Он принялся за работу. Никто не учил его десмургии, искусству бинтования, и дело продвигалось плохо. Ейвин путался в бинтах, ленты перекручивались, завязывались в петли, распускались на нити, забивались в рот, душили за горло. Он начал с рук, но вскоре выяснилось, что первым делом следовало опоясаться и закрепиться, а после уж действовать центробежно, с захватом конечностей. Когда Ейвину все-таки удалось добиться своего, он оказался похожим на свежеприготовленную мумию. Приблизившись к зеркалу, он критически рассматривал, что получилось. Да, совершенство недостижимо, рот остался, но как же ему без рта? Надо же общаться, надо есть, надо напевать популярные песенки.

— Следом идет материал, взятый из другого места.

(** * Classifier: the frame-processing pipeline of [classifier.py]

    A shallow embedding of [Dispatcher] (src/classifier.py) and of the
    boundary configuration module (src/config/__init__.py).

    Conventions of the embedding.
    - Python [int] is [Z]; the counter [times_index], which starts at 0 and
      is only ever incremented, is a [nat].
    - Python [float] is idealised as a rational ([Q]); the conversion to
      single precision performed by a store into the ['f'] buffer is kept
      as a function of the environment.
    - Python [str] is [string]; a character is its code point (below 256).
    - OpenCV, NumPy, the clock and the keyboard are an environment record
      [Env] (pure oracles) and a [World] (what changes as the program runs:
      clock reads, pending key presses, and the trace of external calls).
    - A method of [Dispatcher] is a computation in the monad [M]: it takes
      the object and the world, and returns a result or a raised exception
      together with the object and the world as they are at that point. *)

From Stdlib Require Import ZArith QArith Lia Bool Ascii.
From stdpp Require Import base list strings.

#[local] Open Scope Z_scope.

(** ** Python values *)

Inductive exn : Type :=
| TypeError
| IndexError
| ZeroDivisionError
| ValueError
| UnboundLocalError
| KeyError
| SystemExit (code : Z).

Inductive Res (A : Type) : Type :=
| Ok (a : A)
| Raise (e : exn).
Arguments Ok {A} a.
Arguments Raise {A} e.

(** A string is the sequence of its code points, each below 256: text
    outside Latin-1 is not represented.

    [str.isnumeric]: every character has the Unicode numeric property and
    the string is not empty.  Below code point 256 the numeric characters
    are the ten digits, the superscripts (178, 179, 185) and the vulgar
    fractions (188, 189, 190). *)
Definition is_ascii_digit (c : ascii) : bool :=
  let n := Z.of_N (N_of_ascii c) in (48 <=? n) && (n <=? 57).

Definition char_isnumeric (c : ascii) : bool :=
  let n := Z.of_N (N_of_ascii c) in
  is_ascii_digit c
  || (n =? 178) || (n =? 179) || (n =? 185)
  || (n =? 188) || (n =? 189) || (n =? 190).

Fixpoint all_chars (p : ascii -> bool) (s : string) : bool :=
  match s with
  | EmptyString => true
  | String c s' => p c && all_chars p s'
  end.

Definition isnumeric (s : string) : bool :=
  match s with
  | EmptyString => false
  | _ => all_chars char_isnumeric s
  end.

(** [str.isnumeric(x)] called on the class: [TypeError] when [x] is [None]. *)
Definition str_isnumeric (x : option string) : Res bool :=
  match x with
  | None => Raise TypeError
  | Some s => Ok (isnumeric s)
  end.

Fixpoint digits_value (acc : Z) (s : string) : Z :=
  match s with
  | EmptyString => acc
  | String c s' => digits_value (10 * acc + (Z.of_N (N_of_ascii c) - 48)) s'
  end.

(** [int(s)] on a string that passed [isnumeric]: decimal digits convert,
    a superscript or a fraction raises [ValueError], and so does a text of
    more than 4300 digits, leading zeros counted (the interpreter's limit
    on the conversion of a string to an integer). *)
Definition py_int (s : string) : Res Z :=
  match s with
  | EmptyString => Raise ValueError
  | _ => if all_chars is_ascii_digit s
         then if (4300 <? String.length s)%nat then Raise ValueError
              else Ok (digits_value 0 s)
         else Raise ValueError
  end.

(** [int(x)] on a float: truncation toward zero. *)
Definition int_of_float (q : Q) : Z := Z.quot (Qnum q) (Zpos (Qden q)).

(** [a / b] on two ints: true division, [ZeroDivisionError] on [b = 0]. *)
Definition py_truediv (a b : Z) : Res Q :=
  if b =? 0 then Raise ZeroDivisionError
  else Ok (inject_Z a / inject_Z b)%Q.

(** Truth value of an optional string: [None] and [''] are false. *)
Definition truthy (x : option string) : bool :=
  match x with
  | None => false
  | Some EmptyString => false
  | Some _ => true
  end.
(** Lines 114 to 125: [(missing_fields, follow_up_questions)] *)
Definition enumerate_missing (f : fields) : list string * list string :=
  let lists := ([], []) in
  let lists := note (is_missing (depfrom f)) "from" Q_FROM lists in
  let lists := note (is_missing (arrto f)) "to" Q_TO lists in
  note (negb (truthy (depdate_raw f)) || negb (opt_truthy (depdate f)))
    "depdate" Q_DEPDATE lists.

(** Lines 141 to 163 *)
Definition build_payload (f : fields) : payload :=
  let outbound := mk_segment (depfrom f) (arrto f) (depdate f) in
  let segments :=
    if opt_truthy (retdate f) then
      ([outbound] ++ [mk_segment (arrto f) (depfrom f) (retdate f)])%list
    else [outbound] in
  mk_payload (adults f) (children f) (infants f) (cabin f) false (airline f)
    [] segments.

(** Lines 113 to 168 *)
Definition respond (f : fields) : response :=
  let (missing_fields, follow_up_questions) := enumerate_missing f in
  match missing_fields with
  | _ :: _ =>
      Incomplete ("Missing fields: " ++ join ", " missing_fields)
        missing_fields follow_up_questions (depfrom f) (arrto f)
        (if truthy (depdate_raw f) then depdate_raw f else PyNone)
  | [] => Complete (build_payload f)
  end.

(** Lines 85 to 168, given the outcome of the call to the completer. *)
Definition after_chat (user_query : pyval) (reply : result string)
    : result response :=
  text <- reply ;;
  let content := strip text in
  match search_json content with
  | None => OK (Error (Literal "Invalid JSON in model output") 500)
  | Some span =>
      parsed <- json_loads E span ;;
      f <- gather user_query parsed ;;
      OK (respond f)
  end.

(** The [try] block, lines 76 to 168.  [request_json] is the outcome of
    [request.get_json()]; [log] holds the prompts sent to the completer so
    far, and the prompts sent by the end are returned with the result. *)
Definition try_block (request_json : result pyval) (log : list string)
    : result response * list string :=
  match (data <- request_json ;; py_get data "query" PyNone) with
  | Raise e => (Raise e, log)
  | OK user_query =>
      if negb (truthy user_query) then
        (OK (Error (Literal "Missing 'query'") 400), log)
      else
        let prompt := build_prompt user_query in
        (after_chat user_query (chat E log prompt), (log ++ [prompt])%list)
  end.

(** The request reached line 92 with [user_query] and [parsed]: the body
    held a truthy query, the completer answered, braces were found in the
    answer and what they hold was decoded. *)
Definition extracted (request_json : result pyval) (log : list string)
    (user_query parsed : pyval) : Prop :=
  exists data text span,
    request_json = OK data
    /\ py_get data "query" PyNone = OK user_query
    /\ truthy user_query = true
    /\ chat E log (build_prompt user_query) = OK text
    /\ search_json (strip text) = Some span
    /\ json_loads E span = OK parsed.

(** The route [/parse]. *)
Definition parse_query (request_json : result pyval) (log : list string)
    : response * list string :=
  match try_block request_json log with
  | (OK r, log') => (r, log')
  | (Raise e, log') => (Error (StrOf e) 500, log')
  end.

End WithExternals.

End App.

(** ** Concrete collaborators, for running the pipeline *)

Module Scenario.

Import Str App.

(** Monday 15 January 2024, 09:30. *)
Definition clock : Cal.datetime := Cal.mk_datetime 2024 1 15 9 30 0 0.

Definition quoted (s : string) : string := dq ++ s ++ dq.

Definition simple_repr (v : pyval) : string :=
  match v with
  | PyList [] => "[]"
  | PyDict [] => "{}"
  | PyFloat (S754_zero false) => "0.0"
  | PyFloat (S754_zero true) => "-0.0"
  | _ => "[...]"
  end.

(** A completer that answers [reply] whatever the prompt, a JSON decoder that
    knows the one text [span] and decodes it to [obj], and two date parsers
    that recognise nothing. *)
Definition world (reply span : string) (obj : pyval) : externals :=
  {| now := clock;
     calendar_parse := fun _ _ => (mk_struct_time 2024 1 15 9 30 0, 0);
     fuzzy_parse := fun _ _ => Raise (External "ParserError");
     chat := fun _ _ => OK reply;
     json_loads := fun s =>
       if String.eqb s span then OK obj
       else Raise (External "JSONDecodeError");
     repr := simple_repr |}.

(** The same, with a fuzzy parser that reads one ISO date. *)
Definition world_iso (iso : string) (date : Cal.datetime)
    (reply span : string) (obj : pyval) : externals :=
  let w := world reply span obj in
  mk_externals (now w) (calendar_parse w)
    (fun s _ => if String.eqb s iso then OK date else fuzzy_parse w s clock)
    (chat w) (json_loads w) (repr w).

Definition request (query : string) : result pyval :=
  OK (PyDict [("query", PyStr query)]).

(** [{"from": "Delhi", "to": "Mumbai", "depdate": "after 5 days",
      "retdate": "after 3 days"}] *)
Definition round_trip_span : string :=
  "{" ++ quoted "from" ++ ": " ++ quoted "Delhi" ++ ", "
  ++ quoted "to" ++ ": " ++ quoted "Mumbai" ++ ", "
  ++ quoted "depdate" ++ ": " ++ quoted "after 5 days" ++ ", "
  ++ quoted "retdate" ++ ": " ++ quoted "after 3 days" ++ "}".

Definition round_trip_obj : pyval :=
  PyDict [("from", PyStr "Delhi"); ("to", PyStr "Mumbai");
          ("depdate", PyStr "after 5 days");
          ("retdate", PyStr "after 3 days")].

Definition round_trip_world : externals :=
  world ("Sure! " ++ round_trip_span ++ " Let me know.") round_trip_span
    round_trip_obj.

(** [{"from": null, "to": "Not Provided", "depdate": "sometime"}] *)
Definition vague_span : string :=
  "{" ++ quoted "from" ++ ": null, "
  ++ quoted "to" ++ ": " ++ quoted "Not Provided" ++ ", "
  ++ quoted "depdate" ++ ": " ++ quoted "sometime" ++ "}".

Definition vague_obj : pyval :=
  PyDict [("from", PyNone); ("to", PyStr "Not Provided");
          ("depdate", PyStr "sometime")].

Definition vague_world : externals := world vague_span vague_span vague_obj.

(** [{"from": 0, "to": false, "depdate": "tomorrow"}] *)
Definition zero_span : string :=
  "{" ++ quoted "from" ++ ": 0, " ++ quoted "to" ++ ": false, "
  ++ quoted "depdate" ++ ": " ++ quoted "tomorrow" ++ "}".

Definition zero_obj : pyval :=
  PyDict [("from", PyInt 0); ("to", PyBool false);
          ("depdate", PyStr "tomorrow")].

Ейвин высунул язык, и вся его забинтованная фигура передернулась. Какое низкое зрелище! Толстый, бледный кусок осклизлого мяса. Такое впечатление, что он едва помещается во рту. Липковатый желтый налет, клубничный кончик в ядовитых точках, словно покрытый сыпью. Так не пойдет, так оставлять нельзя. Нужно немного подправить, подровнять...пусть будет хоть чуточку изящнее, а то поселилась в начальном отделе кишечной трубки какая-то болтливая мокрая стелька...

Ейвин взял ножницы, они дались ему с трудом. Забинтованные пальцы стали толстыми, как свиные сардельки. Но он ухитрился втиснуть большой и указательный в стальные кольца, высунул язык до предела и, под контролем зеркала, начал правку. Подрезал справа, подрезал слева, откусил кончик - рот мгновенно наполнился кровью, которую Ейвин раздраженно выплюнул, испачкав бинты. Но кровь все прибывала, и Ейвин, махнув рукой на совершенство стрижки, затолкал в рот огромный ком марли.

"Все или не все?" - соображал он лихорадочно. Запах? Запаха пока не ощущается, он плотно укутался. Язвы? Их не видать. "Попробую надеть костюм", - подумал Ейвин. Тут ему пришлось тяжко: костюм не налезал, а когда был все-таки изнасилован и натянут, наотрез отказался застегнуться. Изменила даже шляпа, даже темные очки так и норовили слететь с раздавшегося носа. Во рту было вязко и больно, становилось трудно дышать. И чувство гнили не исчезало. Она никуда изнутри не делась, эта сказочная вонь, и Ейвин, в полном отчаянии опершись белыми лапами о подоконник, выглянул в окно, после чего страшная догадка сдавила его сердце: мысли! Что за мысли у него!

Он окидывал взглядом окрестности и сознавал, что не прочь взорвать Божий храм, что ему до судороги хочется перевешать на деревьях парочки и троечки, гуляющие в сквере, прорубить днища лодок на станции, заминировать железную дорогу, отравить продукты в гастрономе, захватить в больнице заложников, надругаться над кладбищем... мысли! Что ему сделать с мыслями? Безусловный дефект, подлежащий сокрытию, вопиющее несовершенство, о котором... И он еще думал о языке! Он еще собирался с кем-то о чем-то беседовать!

Выплюнув кровавый ком, Ейвин схватил ножницы и разрезал остатки языка надвое - наподобие жала. Теперь-то он ничего никому не скажет, отныне ни одна живая душа не узнает об этих размышлениях и желаниях. С жала капало, будто ядом.

Мысли метались, набирали силу. Опасность сохранялась; он больше не мог сказать слова, но он мог хуже: сделать. Руки и ноги на месте, они способны вышагивать и хватать, пинать и раздирать. И зубы - зубы, чтобы отрывать клочья материи, которую предусмотрительная природа заботливо укутала в естественные оболочки, не позволяя отраве сочиться и пахнуть.

Зная, что ничто не поможет и в то же время чувствуя себя в долгу перед всеми, Ейвин вышел в кухню, опустился возле буфета на колени, отвел голову и с силой врезался стиснутым ртом в твердый угол. От потери крови он слабел, удар вышел не столь удачный, сколь хотелось, но все же хрустнуло - во рту. Ейвин повторил процедуру, потом снова и снова. Наконец, пошатываясь, встал. Он не собирался смотреть на дело челюстей своих - сколько их-де там осталось, целых зубов.

Он вышел на балкон, и минуту спустя прохожий люд смог увидеть белую фигуру, стремительно летящую к земле, а за фигурой, подобно шести крылам серафима, развивались ленты частично размотавшихся бинтов.